Guy, a rising-star tennis player played by the likable but facially bland Farley Granger, is button-holed on a train by the wealthy, talkative Bruno. It is Robert Walker's finest role; his dangerous, hypnotic charm permeates the movie. Both men have someone they want dead in Guy's case his obstructive wife in Metcalf, a small town on the line between New York and Washington, blocking his socially mobile desire to marry a senator's daughter. For Bruno it is deep-seated hatred of his authoritarian father. His preposterous suggestion is that they swap murders so that the police will never find a motive. Guy backs away, thinking he's talking to a crank, but is horrified a couple of days later to learn that Bruno has fulfilled his part.

Hitchcock, who had been educated by strict Jesuits, knew all about guilt, which was a recurring theme in his films.

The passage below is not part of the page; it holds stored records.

Lemma switch_vid_out_of_range pin o w k :
  locked w = false ->
  index_of (in_pins o) pin = Some k ->
  videos o !! k = None ->
  switch_vid pin {| self := o; world := w |} =
  (Raise IndexError, {| self := o; world := indicated pin o w [] |}).
Proof.
  intros Hl Hi Hv. destruct w as [lv ps np la lk lg]. cbn in Hl. subst lk.
  enter_switch_vid. unfold tuple_index, getitem. rewrite Hi. cbn.
  rewrite Hv. reflexivity.
Qed.

Lemma switch_vid_same pin o w k filename :
  locked w = false ->
  index_of (in_pins o) pin = Some k ->
  videos o !! k = Some filename ->
  _active_vid o = Some filename ->
  restart_on_press o = false ->
  switch_vid pin {| self := o; world := w |} =
  (Ret tt, {| self := o; world := indicated pin o w [Load F_active_vid] |}).
Proof.
  intros Hl Hi Hv Ha Hr. destruct w as [lv ps np la lk lg]. cbn in Hl. subst lk.
  enter_switch_vid. unfold tuple_index, getitem. rewrite Hi. cbn.
  rewrite Hv. cbn. rewrite Ha, Hr.
  rewrite bool_decide_eq_false_2 by (intros H; apply H; reflexivity).
  reflexivity.
Qed.

Lemma switch_vid_launch_failed pin o w k filename :
  locked w = false ->
  index_of (in_pins o) pin = Some k ->
  videos o !! k = Some filename ->
  bool_decide (Some filename ≠ _active_vid o) || restart_on_press o = true ->
  head (launches w) = Some false ->
  switch_vid pin {| self := o; world := w |} =
  (Raise OSError, failed_launch pin o w filename).
Proof.
  intros Hl Hi Hv Hgo Hla. destruct w as [lv ps np la lk lg].
  cbn in Hl, Hla. subst lk. destruct la as [|[|] la]; try discriminate Hla.
  enter_switch_vid. unfold tuple_index, getitem. rewrite Hi.
  cbn -[_kill_process popen]. rewrite Hv. cbn -[_kill_process popen].
  rewrite Hgo, kill_process_run. cbn.
  unfold failed_launch, spawn_action, player_cmd, killed_self.
  destruct (_p o); reflexivity.
Qed.
(** * Auto Reload Scripts: the polling callback and its registration

    A shallow embedding of [Auto_Reload_Scripts.py].  The add-on runs inside
    a host application (Blender, through the [bpy] module): every access to
    [bpy] in the Python source is an access to the host.  The host is
    modelled by a record of the data the add-on reads ([Host]) together with
    the two operators it calls, [bpy.ops.text.reload] and
    [bpy.ops.text.run_script], which are left arbitrary ([TextOps]): they may
    succeed or raise, and may change the host in any way, also by creating
    or removing text and scene datablocks.

    Python code that threads the host and may raise is written in the monad
    [M]; every call of an operator, every [getattr] on a scene and every
    [print] is recorded in the trace of the computation.

    Conventions of the model:
    - text and scene datablocks are objects: a Python variable holds a
      reference to one, its attributes are read from the host when the code
      reads them, and reading an attribute of a text that has been removed
      raises [ReferenceError];
    - [for text in bpy.data.texts] visits the text objects that are in the
      collection when the loop starts, in the collection's order; one that
      has been removed before its turn is not visited, and texts created
      while the loop runs are not visited;
    - under [bpy.context.temp_override(window=...)] the scene of the context
      is the scene of that window; a window keeps its scene during a tick;
    - reading the windows, areas and regions yields a value; an operator
      that fails raises an exception deriving from [Exception] (the host
      reports operator failures as [RuntimeError]); [print] itself does not
      raise, the evaluation of its argument may.

    What the loop does with a given text is stated for a text that the loop
    reaches with the collection it started with ([reached]), or for
    operators that keep the collection ([keeps_documents]): such statements
    do not depend on how the host iterates a collection that changes. *)

From Stdlib Require Import String Ascii List Bool Arith PeanoNat Lia PrimFloat.
Import ListNotations.
Open Scope string_scope.
Open Scope list_scope.
#[local] Set Warnings "-inexact-float".

(** ** Python values *)

(** The exception classes the code meets; all of them derive from Python's
    [Exception]. *)
Inductive exn : Type :=
| ValueError (msg : string)
| RuntimeError (msg : string)
| AttributeError (msg : string)
| TypeError (msg : string)
| ReferenceError (msg : string).

(** Outcome of a Python call: a value, or a raised exception. *)
Inductive result (A : Type) : Type :=
| Ok (a : A)
| Raise (e : exn).
Arguments Ok {A} a.
Arguments Raise {A} e.

(** [str(exc)] *)
Definition str (e : exn) : string :=
  match e with
  | ValueError m | RuntimeError m | AttributeError m | TypeError m
  | ReferenceError m => m
  end.
(** * Graphite: performance model, LCP and MCP control loops

    A shallow embedding of
      - common/performance_model/core_perf_model.cc
      - common/performance_model/performance_models/magic_pep_performance_model.cc
      - common/system/lcp.cc
      - common/system/mcp.cc
    and the properties of these that the specification states. *)

From Stdlib Require Import String ZArith List Bool Lia Arith.
From Stdlib Require Import Floats.SpecFloat.
From coqutil Require Import Byte Word.LittleEndianList.
Import ListNotations.

Local Open Scope Z_scope.

(** ** Machine integers *)

Module UInt64.
Definition modulus : Z := 2 ^ 64.

(** Arithmetic on [UInt64] is arithmetic modulo [2^64]. *)
Definition wrap (z : Z) : Z := z mod modulus.
Definition add (a b : Z) : Z := wrap (a + b).
Definition sub (a b : Z) : Z := wrap (a - b).
Definition in_range (z : Z) : Prop := 0 <= z < modulus.
End UInt64.

(** ** [float]: IEEE-754 binary32, round to nearest even

    Every float in [CorePerfModel] is [volatile float], so each
    intermediate result is rounded to binary32. *)

Module Float32.
Definition prec : Z := 24.
Definition emax : Z := 128.

Definition float : Type := spec_float.

Definition zero : float := S754_zero false.
Definition add : float -> float -> float := SFadd prec emax.
Definition mul : float -> float -> float := SFmul prec emax.
Definition div : float -> float -> float := SFdiv prec emax.

(** [static_cast<float>(n)] for an unsigned integer [n]. *)
Definition of_UInt64 (n : Z) : float := binary_normalize prec emax n 0 false.
End Float32.

Definition float : Type := Float32.float.

(** ** Instructions, operands and dynamic information *)

(** [InstructionType] is declared in instruction.h, which is not part of
    the sources at hand; the three types the magic PEP model names are kept
    apart from the rest of the enumeration. *)
Inductive InstructionType : Type :=
| INST_RECV
| INST_SYNC
| INST_SPAWN
| INST_OTHER (tag : nat).

Inductive OperandType : Type := REGISTER | MEMORY | IMMEDIATE.
Inductive OperandDirection : Type := READ | WRITE.

Record Operand : Type := mkOperand {
  m_type : OperandType;
  m_direction : OperandDirection
}.

Definition OperandList : Type := list Operand.

Record Instruction : Type := mkInstruction {
  getType : InstructionType;
  getOperands : OperandList;
  getCost : Z                                   (* UInt64 *)
}.

Inductive DynamicInfoType : Type := MEMORY_READ | MEMORY_WRITE | BRANCH.

(** A [DynamicInstructionInfo] is a tag and a union; only the member the
    tag names is meaningful. *)
Inductive DynamicInstructionInfo : Type :=
| MemoryInfoRead (addr latency : Z)
| MemoryInfoWrite (addr latency : Z)
| BranchInfo (taken : bool) (target : Z).

Definition info_type (info : DynamicInstructionInfo) : DynamicInfoType :=
  match info with
  | MemoryInfoRead _ _ => MEMORY_READ
  | MemoryInfoWrite _ _ => MEMORY_WRITE
  | BranchInfo _ _ => BRANCH
  end.

(** [info.memory_info.latency]; read only behind an assertion on the tag. *)
Definition memory_info_latency (info : DynamicInstructionInfo) : Z :=
  match info with
  | MemoryInfoRead _ l => l
  | MemoryInfoWrite _ l => l
  | BranchInfo _ _ => 0
  end.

Guy's guilt engulfs him, firstly because he wanted his wife dead, and secondly because he cannot murder Bruno's father. He knows that his story is too implausible to be believed by the police, who in any case regard him as a suspect.

Bruno, angry at Guy's refusal to reciprocate, sets off for Metcalf, in order to plant incriminating evidence at the crime scene. Guy, meanwhile, must battle his way through a five-set match at Forest Hills, with a taxi waiting outside, engine running, to whisk him to Pennsylvania Station and pursuit of Bruno.

There's a satisfying abundance of Hitchcockian detail. The woman's murder is seen by the viewer only as a reflection in her fallen glasses. Amid a group of swivelling tennis spectators one head remains still, Bruno's, his eyes fixed on one player. As Guy endeavours to beat his court opponent Bruno inadvertently drops the evidence, a lighter, down a grating, and then struggles to retrieve it in front of a crowd of onlookers. The climax, which takes place on a fairground merry-go-round, ends with a pile of mangled wreckage. The final irony is that the sick, degenerate Bruno, really did do Guy a favour.